12 Introducing the Estimators with Examples

Before diving into statistical theory, we will introduce the estimators by proposing estimation methods for each of our prototype models.

The three workhorse methods are:

Maximum Likelihood;
The Generalized Method of Moments; and
Minimum Distance.

Each of these approaches is an extremum estimator: any estimator that can be characterized as the solution to a maximization or minimization problem.

Definition 12.1 $\hat{\theta}$ is an extremum estimator if:

\[ \hat{\theta} = \arg\max_{\theta\in\Theta} Q_{N}(\theta) \] where $\Theta\subset\mathbb{R}^{p}$.

Just to clarify where we are going, it helps to reiterate what the key properties are that we would like to establish for each approach.

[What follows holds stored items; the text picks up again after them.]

Lemma reorder_thread_coords (t : Thread) :
  In t (threads cfg) ->
  k_of cfg t = 16 * blockIdx_x t + threadIdx_x t /\
  m_of cfg t = 16 * blockIdx_y t + threadIdx_y t /\
  0 <= k_of cfg t /\ 0 <= m_of cfg t.
Proof.
  intros H. apply in_threads_iff in H. unfold cfg in H; simpl in H.
  destruct H as (Hbx & Hby & Htx & Hty).
  assert (0 <= length_k + 15) by (apply (quot_pos_inv _ 16); lia).
  assert (0 <= length_m + 15) by (apply (quot_pos_inv _ 16); lia).
  assert (16 * blockIdx_x t + threadIdx_x t < 2 ^ 31) by (revert Hbx Htx; div_lia).
  assert (16 * blockIdx_y t + threadIdx_y t < 2 ^ 31) by (revert Hby Hty; div_lia).
  unfold k_of, m_of, cfg, Dispatch.reorder_meta_launch.
  cbn [blockDim_x blockDim_y].
  rewrite !to_unsigned_small by lia. rewrite !to_int_small by lia. lia.
Qed.

(** Every cell of the matrix has its thread. *)
Lemma reorder_thread_exists (m k : Z) :
  in_grid length_m length_k (m, k) ->
  exists t, In t (threads cfg) /\ m_of cfg t = m /\ k_of cfg t = k.
Proof.
  intros [Hm Hk]. simpl in *.
  exists (mkThread (k / 16) (m / 16) (k mod 16) (m mod 16)).
  assert (Hin : In (mkThread (k / 16) (m / 16) (k mod 16) (m mod 16)) (threads cfg)).
  { apply in_threads_iff. unfold cfg. simpl. repeat split; div_lia. }
  split; [exact Hin |].
  destruct (reorder_thread_coords _ Hin) as (Ek & Em & _).
  cbn [blockIdx_x blockIdx_y threadIdx_x threadIdx_y] in Ek, Em.
  rewrite Ek, Em. split; Z.div_mod_to_equations; lia.
Qed.

End ReorderKernel.

Section ReorderKernelResult.

Import ReorderMeta.

Variable sizeof_Element : Z.
Variables M N : Z.
Variable src : TensorRef.
Variable dst_layout : Z * Z -> Z.
Variable dst : Buffer.

Hypothesis M_groups : Z.rem M (group sizeof_Element) = 0.
Hypothesis N_even : Z.rem N 2 = 0.
Hypothesis M_int : M + 15 < 2 ^ 31.
Hypothesis N_int : N + 15 < 2 ^ 31.
Hypothesis layout_injective :
  forall c c', in_grid M N c -> in_grid M N c' -> dst_layout c = dst_layout c' -> c = c'.

Let cfg := Dispatch.reorder_meta_launch M N.

Lemma reorder_thread_store_inv (t : Thread) (a : Z) (v : option Z) :
  In t (threads cfg) ->
  thread_store sizeof_Element M N src dst_layout cfg t = Some (a, v) ->
  in_grid M N (m_of cfg t, k_of cfg t) /\
  a = dst_layout (dst_coord sizeof_Element (m_of cfg t) (k_of cfg t)) /\
  v = ref_at src (m_of cfg t, k_of cfg t).
Proof.
  intros Hin. unfold thread_store.
  destruct (reorder_thread_coords M N M_int N_int t Hin) as (_ & _ & Hk & Hm).
  fold cfg in Hk, Hm.
  destruct ((m_of cfg t >=? M) || (k_of cfg t >=? N)) eqn:E; [discriminate |].
  apply orb_false_iff in E. destruct E as [E1 E2].
  intros H. inversion H. subst. repeat split; simpl; lia.
Qed.

Lemma reorder_kernel_at (m k : Z) :
  in_grid M N (m, k) ->
  two_four_reorder_meta_kernel sizeof_Element M N src dst_layout cfg dst
    (dst_layout (dst_coord sizeof_Element m k)) = ref_at src (m, k).
Proof.
  intros Hg. destruct (reorder_thread_exists M N M_int N_int m k Hg) as (t & Hin & Em & Ek).
  fold cfg in Hin, Em, Ek.
  unfold two_four_reorder_meta_kernel.
  apply run_stores_lookup with (t := t); [exact Hin | |].
  - unfold thread_store. rewrite Em, Ek.
    destruct Hg as [Hm Hk]. simpl in Hm, Hk.
    replace ((m >=? M) || (k >=? N)) with false; [reflexivity |].
    symmetry. apply orb_false_iff. split; lia.
  - intros t' v' Hin' Hst.
    destruct (reorder_thread_store_inv t' _ _ Hin' Hst) as (Hg' & Ea & ->).
    assert (E : dst_coord sizeof_Element (m_of cfg t') (k_of cfg t')
                = dst_coord sizeof_Element m k).
    { apply layout_injective; [| | symmetry; exact Ea];
        apply dst_coord_in_grid; assumption. }
    destruct Hg as [Hm Hk]. destruct Hg' as [Hm' Hk']. simpl in *.
    apply dst_coord_injective in E; try assumption; try lia.
    inversion E. reflexivity.
Qed.

End ReorderKernelResult.

(** C2, as amended: for a row count divisible by the group size (32 for
    2-byte codes, 16 otherwise) and an even column count, the index map of
    the reorderer is a bijection of the (M, N) grid; the kernel copies the
    element at every (m, k), unchanged, to the cell the map names, so
    reading the result back through the map, or reading cell (r, c)
    through the inverse permutation, recovers the source matrix. *)
Theorem reorder_bijection_even_columns
    (sizeof_Element M N : Z) (src : TensorRef) (dst_layout : Z * Z -> Z) (dst : Buffer) :
  Z.rem M (ReorderMeta.group sizeof_Element) = 0 ->
  Z.rem N 2 = 0 ->
  M + 15 < 2 ^ 31 ->
  N + 15 < 2 ^ 31 ->
  (forall c c', ReorderMeta.in_grid M N c -> ReorderMeta.in_grid M N c' ->
                dst_layout c = dst_layout c' -> c = c') ->
  let reordered :=
    ReorderMeta.two_four_reorder_meta_kernel sizeof_Element M N src dst_layout
      (Dispatch.reorder_meta_launch M N) dst in
  ReorderMeta.bijection_on_grid sizeof_Element M N /\
  (forall m k, ReorderMeta.in_grid M N (m, k) ->
     reordered (dst_layout (ReorderMeta.dst_coord sizeof_Element m k))
     = ref_at src (m, k)) /\
  (forall r c, ReorderMeta.in_grid M N (r, c) ->
     ReorderMeta.in_grid M N (ReorderMeta.src_coord sizeof_Element r c) /\
     reordered (dst_layout (r, c))
     = ref_at src (ReorderMeta.src_coord sizeof_Element r c)).
Proof.
  intros HM HN HMi HNi Hinj reordered.
  split; [apply dst_coord_bijection; assumption |].
  split.
  - intros m k Hg. apply reorder_kernel_at; assumption.
  - intros r c Hg.
    pose proof (src_coord_in_grid sizeof_Element M N HM HN r c Hg) as Hs.
    split; [exact Hs |].
    pose proof (dst_src_coord sizeof_Element M N HM HN r c Hg) as Hd.
    destruct (ReorderMeta.src_coord sizeof_Element r c) as [m k]. simpl in Hd.
    rewrite <- Hd. apply reorder_kernel_at; assumption.
Qed.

Key Properties of Estimators

The key theoretical questions we want to establish for each estimation approach described below are:

[Consistency] Does our estimate approach the “true” parameters of the data generating process as we collect more data?
[Inference] How is our estimate distributed around the true parameters? How uncertain are we about our key calculations of interest and can we place reasonable bounds on the correct answer?

12.1 The Generalized Roy Model

To discuss estimation of this model, let’s assume a linear form for the selection and outcomes equations:

\[ D = \mathbf{1}\{\gamma_0 + \gamma_1X + \gamma_2Z - V \geq0\} \] \[ Y_{D} = \beta_{D,0} + \beta_{D,1}X + U_D \] with $V\sim\mathcal{N}(0,1)$.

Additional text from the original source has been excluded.